Wednesday, August 10, 2005

The Sad, Tortured Life of Rev. Karl Gutzlaff

Karl Gutzlaff has a tiny street named after him in Hong Kong's trendy SoHo district - but blink and you'll miss it. You'll see it on the map to the left. It is effectively bookended by two military men, the General Gage in charge of Army military operations during the First Opium War, and the much more famous Wellington of Waterloo fame. Quite fitting really, since Wellington was still active in politics in the 1830s, during the period when Gutzlaff was doing his best to ship opium into China. Who was this Gutzlaff fellow, and what was this Pomeranian missionary doing in the drug trade?

Reverend Karl Friedrich August Gutzlaff was a Pomeranian saddle-maker turned missionary that was sent by the Netherlands Missionary Society to the Far East. His first port of call was Java, where he learned Chinese (surprisingly - I wouldn't go to Jakarta to learn Mandarin today!). He then went with his young English wife (who he met in Singapore) and child to Bangkok to spread the good Word. But then tragedy struck - both his wife and son died while he was working together with her on a Khmer/Lao dictionary into English. Heartbroken, he moved in the late 1820s to Macau. There he wanted to create a business out of printing Chinese Bibles and distributing them into the interior.

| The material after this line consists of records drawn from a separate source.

Lemma connection_timeout_url_valid p st :
  url_valid (connection_timeout p st) = url_valid st.
Proof. unfold connection_timeout. frame_url_valid. Qed.

Lemma request_timeout_url_valid id method p st :
  url_valid (request_timeout id method p st) = url_valid st.
Proof. unfold request_timeout. frame_url_valid. Qed.

#[local] Hint Rewrite ws_onopen_url_valid ws_onclose_url_valid ws_onerror_url_valid
  ws_onmessage_url_valid connect_url_valid call_url_valid
  connection_timeout_url_valid request_timeout_url_valid : frame_url_valid.

Lemma reconnect_attempt_url_valid st : url_valid (reconnect_attempt st) = url_valid st.
Proof.
  unfold reconnect_attempt. destruct (negb _); [done|].
  pose proof (connect_url_valid (set_reconnectTimer None st)) as H.
  destruct (connect _) as [[|p|p] st2]; cbn [snd] in H;
    by rewrite ?await_connect_url_valid.
Qed.

#[local] Hint Rewrite reconnect_attempt_url_valid : frame_url_valid.

Lemma run_timer_url_valid cb st : url_valid (run_timer cb st) = url_valid st.
Proof. unfold run_timer. frame_url_valid. Qed.

#[local] Hint Rewrite run_timer_url_valid : frame_url_valid.

Lemma step_url_valid e st : url_valid (step e st) = url_valid st.
Proof.
  destruct e; cbn [step]; unfold disconnect, setAutoReconnect; frame_url_valid.
Qed.

Lemma run_url_valid evs st : url_valid (run evs st) = url_valid st.
Proof.
  revert st. induction evs as [|e evs IH]; intros st; [done|].
  cbn. by rewrite IH, step_url_valid.
Qed.

(** A client whose url the host refuses: [connect()] fails before it
    makes a socket, so there never is a socket, a timer or a session. *)
Lemma url_refused_step e st :
  url_valid st = false -> sockets st = [] -> timers st = [] -> ws st = None ->
  connected st = false -> reconnectTimer st = None ->
  url_valid (step e st) = false /\ sockets (step e st) = []
  /\ timers (step e st) = [] /\ ws (step e st) = None
  /\ connected (step e st) = false /\ reconnectTimer (step e st) = None.
Proof.
  intros Hu Hs Ht Hw Hc Hr. destruct e; cbn [step].
  - unfold connect. rewrite Hc. cbn [andb].
    destruct (connecting st) as [q|]; [done|].
    unfold new_promise. cbv beta iota zeta.
    assert (HD : forall v, discard_socket (set_promises v st) = set_promises v st).
    { intros v. unfold discard_socket. cbn [ws set_promises]. by rewrite Hw. }
    rewrite !HD. cbn [url_valid set_promises]. rewrite Hu. cbn [snd].
    unfold settle, suspended_on. cbn [promises set_connecting set_promises].
    rewrite lookup_app_r, Nat.sub_diag by lia. cbn. done.
  - unfold call. by rewrite Hw.
  - unfold disconnect. cbn [reconnectTimer set_autoReconnect]. rewrite Hr.
    cbn [ws set_autoReconnect]. by rewrite Hw.
  - unfold setAutoReconnect. cbn [reconnectTimer set_autoReconnect]. by rewrite Hr.
  - by rewrite Hs.
  - unfold socket_is. by rewrite Hs.
  - by rewrite Hs.
  - by rewrite Hs.
  - by rewrite Hs.
  - by rewrite Ht.
Qed.

Lemma url_refused_run evs st :
  url_valid st = false -> sockets st = [] -> timers st = [] -> ws st = None ->
  connected st = false -> reconnectTimer st = None ->
  reconnectTimer (run evs st) = None.
Proof.
  revert st. induction evs as [|e evs IH]; intros st Hu Hs Ht Hw Hc Hr; [done|].
  change (run (e :: evs) st) with (run evs (step e st)).
  destruct (url_refused_step e st Hu Hs Ht Hw Hc Hr) as (H1 & H2 & H3 & H4 & H5 & H6).
  by apply IH.
Qed.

The only problem was, he didn't really have the money to print all these Bibles. Since he was one of the only Europeans that actually spoke Chinese, though, his linguistic services were in demand. Specifically, from one William Jardine, who made him a proposal - ride with his opium clippers that were illegally selling opium up and down the China Coast to translate for his captains, and he would get the money for his Bibles. Gutzlaff had a crisis of conscience that lasted about 48 hours and then readily agreed. He was to be in the drugs and bible business. He later wrote a book about these voyages, with opium only incredibly tangentially coming up in his book; it was called Journal of Three Voyages along the Coast of China in 1831, 1832 and 1833.

He did not really get to print or distribute as many Bibles as he had originally desired however, because he was usually thrown out of China, and so spent the rest of the decade working on local flocks. From this local flock he tried to turn them into preachers, and have them distribute the Bibles themselves in China. By 1848, he apparently had 200 missionaries working for him from his new base in Hong Kong (founded 1841). He had in the meantime also taken a position in the Hong Kong government as the Secretary in charge of Chinese affairs. His daily routine was described thus:
Daily, between 7 and 8 am, scores of Chinese came to the government offices to hear him expound the Bible in Hokkien. Then, after a hasty breakfast, he taught in Hakka or another dialect before beginning his dayƂ’s work. After office hours he went into the Chinese villages to preach or worked at home on his own translation of the Old Testament.
He began to raise money, quite successfully at first, from abroad for his exertions, given his impressive track record of an apparent 600-700 converts baptized a year.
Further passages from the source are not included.